Need Network Information /Set up guide

[pdbrider]

I am looking advanced my home network for protection and performance etc.

We have 6 desktops and laptops that have ability to connect wireless.
I use a D-link router wireless is secure. (Windows xp, 1Mac laptop, 1Visita)

Can I set up some like firewall/spyware blocker in front of all the computers? (I dont want it to kill performance)
I never seem to have any major problems on my main desktop but all the others always get cluttered with spyware and junk.

How can i optimize my network to keep everything under control and more manageable.
I dont want to have to worry about spyware/viruses/garbage killing my download and upload rate.


and if you going to tell me go put ANTIvirus software and all that garbage on all the computers. Im gonna laugh so you better have a good explanation why and how it wont kill my performance.

I want to stop everything before it gets to the computers is that possible?

 

[JustAGuy51]

Stopping everything completely perfectly requires knowledge from the users which is pretty demanding (I say impossible) considering new viruses/worms coming out all the time.
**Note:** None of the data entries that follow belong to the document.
Definition set_connection (c : option nat) (w : World) : World :=
  {| prefix := prefix w; nodeID := nodeID w; amqp := amqp w;
     connection := c; channel := channel w; bindings := bindings w;
     services := services w; heap := heap w |}.

Definition set_heap (h : gmap Ref Packet) (w : World) : World :=
  {| prefix := prefix w; nodeID := nodeID w; amqp := amqp w;
     connection := connection w; channel := channel w; bindings := bindings w;
     services := services w; heap := h |}.

(** ** The monad of the methods: state, trace of calls, exceptions

    A method is run to completion: a promise is represented by the way it
    settles, and a handler chained on it with [then] or [catch] runs where it
    is chained. The trace therefore keeps the order that the promise chains
    impose (a handler after the call it waits for) and lists the calls that
    are independent of each other in program order. *)

Inductive Outcome (A : Type) :=
| Normal (a : A)
| Throw (err : Err).
Arguments Normal {A} a.
Arguments Throw {A} err.

Definition M (A : Type) : Type := World → Outcome A * World * list Call.

#[global] Instance M_ret : MRet M := λ A a w, (Normal a, w, []).

#[global] Instance M_bind : MBind M := λ A B k m w,
  match m w with
  | (Normal a, w1, t1) =>
      match k a w1 with (r, w2, t2) => (r, w2, t1 ++ t2) end
  | (Throw e, w1, t1) => (Throw e, w1, t1)
  end.

Definition get : M World := λ w, (Normal w, w, []).
Definition modify (f : World → World) : M unit := λ w, (Normal tt, f w, []).
Definition emit (c : Call) : M unit := λ w, (Normal tt, w, [c]).
Definition throw {A} (e : Err) : M A := λ w, (Throw e, w, []).

Definition TypeError : Err := "TypeError".

(** [list.forEach(f)]. *)
Fixpoint forEach {A} (f : A → M unit) (l : list A) : M unit :=
  match l with
  | [] => mret tt
  | x :: l' => f x ;; forEach f l'
  end.

(** [list.map(f)] with an effectful [f]. *)
Fixpoint map_ {A B} (f : A → M B) (l : list A) : M (list B) :=
  match l with
  | [] => mret []
  | x :: l' => y ← f x; ys ← map_ f l'; mret (y :: ys)
  end.

(** [p.then(() => k)]: [k] runs when [p] resolves; an exception in [k]
    rejects the promise returned by [then]. *)
Definition then_ (p : Promise) (k : M Promise) : M Promise := λ w,
  match p with
  | Resolved =>
      match k w with
      | (Normal q, w', t) => (Normal q, w', t)
      | (Throw e, w', t) => (Normal (Rejected e), w', t)
      end
  | Rejected e => (Normal (Rejected e), w, [])
  end.

(** [p.catch(err => h err)]. *)
Definition catch_ (p : Promise) (h : Err → M Promise) : M Promise := λ w,
  match p with
  | Resolved => (Normal Resolved, w, [])
  | Rejected e =>
      match h e w with
      | (Normal q, w', t) => (Normal q, w', t)
      | (Throw e', w', t) => (Normal (Rejected e'), w', t)
      end
  end.

(** Read the packet behind a reference. *)
Definition deref (r : Ref) : M Packet := λ w,
  match heap w !! r with
  | Some pk => (Normal pk, w, [])
  | None => (Throw TypeError, w, [])
  end.

(** JavaScript truthiness of a string-or-null: [!x] is false exactly for a
    non-empty string. *)
Definition truthy (x : option string) : bool :=
  match x with Some s => negb (bool_decide (s = "")) | None => false end.

(** [a || b] on a string-or-undefined [a]. *)
Definition or_default (a : option string) (b : string) : string :=
  match a with Some s => if bool_decide (s = "") then b else s | None => b end.

Section Transporter.
Context (K : PacketTypes).
(** [packet.serialize()], of the packet classes. *)
Context (serialize : Packet → string).
(** How the promise returned by an amqplib call settles:
    [None] resolves, [Some e] rejects with [e]. *)
Context (settle : Call → option Err).
(** [this.messageHandler], installed by the base transporter. *)
Context (messageHandler : string → list byte → HandlerResult).

(** A call on the channel or connection that returns a promise. *)
Definition call (c : Call) : M Promise := λ w,
  (Normal (match settle c with None => Resolved | Some e => Rejected e end),
   w, [c]).

(** Modelled from the spec: [getTopicName] of the base transporter, which
    is not in this file; the spec names topics [{prefix}.{category}] and
    [{prefix}.{category}.{nodeID}]. *)
Definition getTopicName (w : World) (cmd : string) (nodeID' : option string)
    : string :=
  match nodeID' with
  | None => prefix w +:+ "." +:+ cmd
  | Some n => prefix w +:+ "." +:+ cmd +:+ "." +:+ n
  end.

(** [this._getQueueOptions(packetType)] as a step of a method. *)
Definition getQueueOptions (packetType : string) : M Options := λ w,
  match _getQueueOptions K (amqp w) packetType with
  | Some o => (Normal o, w, [])
  | None => (Throw TypeError, w, [])
  end.

(** [`${this.prefix}.${PACKET_REQUEST}B.${action}`] *)
Definition request_queue (w : World) (action' : string) : string :=
  prefix w +:+ "." +:+ PACKET_REQUEST K +:+ "B." +:+ action'.

(** [`${this.prefix}.${PACKET_EVENT}B.${group}.${event}`] *)
Definition event_queue (w : World) (group event' : string) : string :=
  prefix w +:+ "." +:+ PACKET_EVENT K +:+ "B." +:+ group +:+ "." +:+ event'.

(** [if (this.channel) this.channel.f(msg)] *)
Definition if_channel (c : Call) : M unit :=
  w ← get;
  match channel w with
  | Some _ => emit c
  | None => mret tt
  end.

(** The handlers that [_consumeCB] chains on the handler's promise. *)
Definition on_fulfilled (msg : Message) : M Promise :=
  if_channel (ack msg);;
  mret Resolved.

Definition on_rejected (msg : Message) (err : Err) : M Promise :=
  emit (logger_error "Message handling error." err);;
  if_channel (nack msg);;
  mret Resolved.

(** The function returned by [_consumeCB(cmd, needAck)], applied to [msg].
    A promise returned by the handler settles later: [meanwhile] is what
    happened to the transporter between delivery and settlement (a closed
    channel clears [this.channel], for instance). *)
Definition run_consumeCB (cb : ConsumeCB) (msg : Message)
    (meanwhile : World → World) : M Ret :=
  match messageHandler (cb_cmd cb) (content msg) with
  | HandlerThrows e => throw e
  | IsPromise settles =>
      if cb_needAck cb then
        modify meanwhile;;
        p ← then_ settles (on_fulfilled msg);
        q ← catch_ p (on_rejected msg);
        mret (Pr q)
      else mret Undefined
  | NotPromise =>
      if cb_needAck cb then
        if_channel (ack msg);;
        mret Undefined
      else mret Undefined
  end.

(** [_consumeCB(cmd, needAck = false)] *)
Definition _consumeCB (cmd : string) (needAck : option bool) : ConsumeCB :=
  {| cb_cmd := cmd; cb_needAck := default false needAck |}.

Definition noAck_true : Options := <["noAck" := VBool true]> ∅.

(** [subscribe(cmd, nodeID)] *)
Definition subscribe (cmd : string) (nodeID' : option string) : M Ret :=
  w ← get;
  match channel w with
  | None => mret Undefined
  | Some _ =>
      let topic := getTopicName w cmd nodeID' in
      match nodeID' with
      | Some _ =>
          qo ← getQueueOptions cmd;
          p ← call (assertQueue topic qo);
          q ← then_ p
                (call (consume topic (_consumeCB cmd None)
                         (Object_assign noAck_true (consumeOptions (amqp w)))));
          mret (Pr q)
      | None =>
          let queueName := prefix w +:+ "." +:+ cmd +:+ "." +:+ nodeID w in
          let bindingArgs : Binding := (queueName, topic, "") in
          match bindings w with
          | None => throw TypeError
          | Some bs =>
              modify (set_bindings (Some (bs ++ [bindingArgs])));;
              p1 ← call (assertExchange topic "fanout" (exchangeOptions (amqp w)));
              qo ← getQueueOptions cmd;
              p2 ← call (assertQueue queueName qo);
              q ← then_ (Promise_all [p1; p2])
                    (q1 ← call (bindQueue bindingArgs);
                     q2 ← call (consume queueName (_consumeCB cmd None)
                                  (Object_assign noAck_true (consumeOptions (amqp w))));
                     mret (Promise_all [q1; q2]));
              mret (Pr q)
          end
      end
  end.

(** The queue and consumer of one action of a service. *)
Definition action_subscription (w : World) (action' : string) : M Promise :=
  let queue := request_queue w action' in
  qo ← getQueueOptions (PACKET_REQUEST K);
  p ← call (assertQueue queue qo);
  then_ p (call (consume queue (_consumeCB (PACKET_REQUEST K) (Some true))
                   (consumeOptions (amqp w)))).

(** The queue and consumer of one event of a service. *)
Definition event_subscription (w : World) (service : Service)
    (ev : string * option string) : M Promise :=
  let group := or_default (snd ev) (name service) in
  let queue := event_queue w group (fst ev) in
  qo ← getQueueOptions (PACKET_EVENT K +:+ "LB");
  p ← call (assertQueue queue qo);
  then_ p (call (consume queue (_consumeCB (PACKET_EVENT K) (Some true))
                   (consumeOptions (amqp w)))).

(** The function mapped over the services. *)
Definition service_subscriptions (w : World) (service : Service) : M Promise :=
  match actions service, events service with
  | None, None => mret Resolved
  | _, _ =>
      pa ← match actions service with
           | Some acts => map_ (action_subscription w) acts
           | None => mret []
           end;
      pe ← match events service with
           | Some evs => map_ (event_subscription w service) evs
           | None => mret []
           end;
      mret (Promise_all (pa ++ pe))
  end.

(** [_makeServiceSpecificSubscriptions()] *)
Definition _makeServiceSpecificSubscriptions : M Promise :=
  w ← get;
  ps ← map_ (service_subscriptions w) (services w);
  mret (Promise_all ps).

(** The body of the [forEach] over the groups of an event packet. *)
Definition send_to_group (packet : Ref) (group : string) : M unit :=
  w ← get;
  pk ← deref packet;
  let queue := event_queue w group (event (payload pk)) in
  modify (λ w, set_heap (<[packet := set_groups pk [group]]> (heap w)) w);;
  pk' ← deref packet;
  emit (sendToQueue queue (Buffer_from (serialize pk')) (messageOptions (amqp w))).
Setting up firewall (at your SoHO router) can reduce/stop them at the network level. What I mean by that is say someone discover a bug at MS TCP/IP code and write a worm to exploit it. That worm transmit and affect through say udp 135. Firewall will block it. This kind of worm will affect w/o user involvement. Set up your fw rules so that:
1) block everything -initiated- from Internet at the WAN interface, except for FTP data port, tcp 20
2) Turn on stateful filtering; fw will create a state for every connection initiated from internal and allow the return traffic from contacted servers
These rules are for browsing, file downloading, name resolution, regular traffic but not for like bit torrent, P2P, etc.

Setting up a firewall won't kill your performance but that depends on the quality of your firewall.

Being set up a firewall, you can still get infected/being trojan/etc. through threats coming at the application level; that is through browser. There are two kinds: the one that can access your hard drive through browser and the one that has limited access to hard drive but can do everything related to browser.

The first kind is a lot more dangerous since it can drop trojans, etc. in your hard drive. Example include Java Applets, unknown .exe files, etc. Firefox addon "noscript" can acts as firewall at the browser level for malicious Applets. To protect against downloading unknown .exe files, etc. is entirely up to the user. Even if the user has knowledge, you can't do anything if the site you visited has been hacked and dropped you a trojan along with legitimate download. Repeatedly occuring Spywares, garbage programs most likely came in this way.

The second kind is less dangerous. I am referring to JavaScript based attacks such as XSS, XSF or equivalent in MS side. This kind can steal your cookies (and thus, hijack your web sessions in some cases), redirect you to a phish site, etc. Noscript can protect against these.

All in all, you can reduce a great deal but to eliminate 100% is virtually impossible.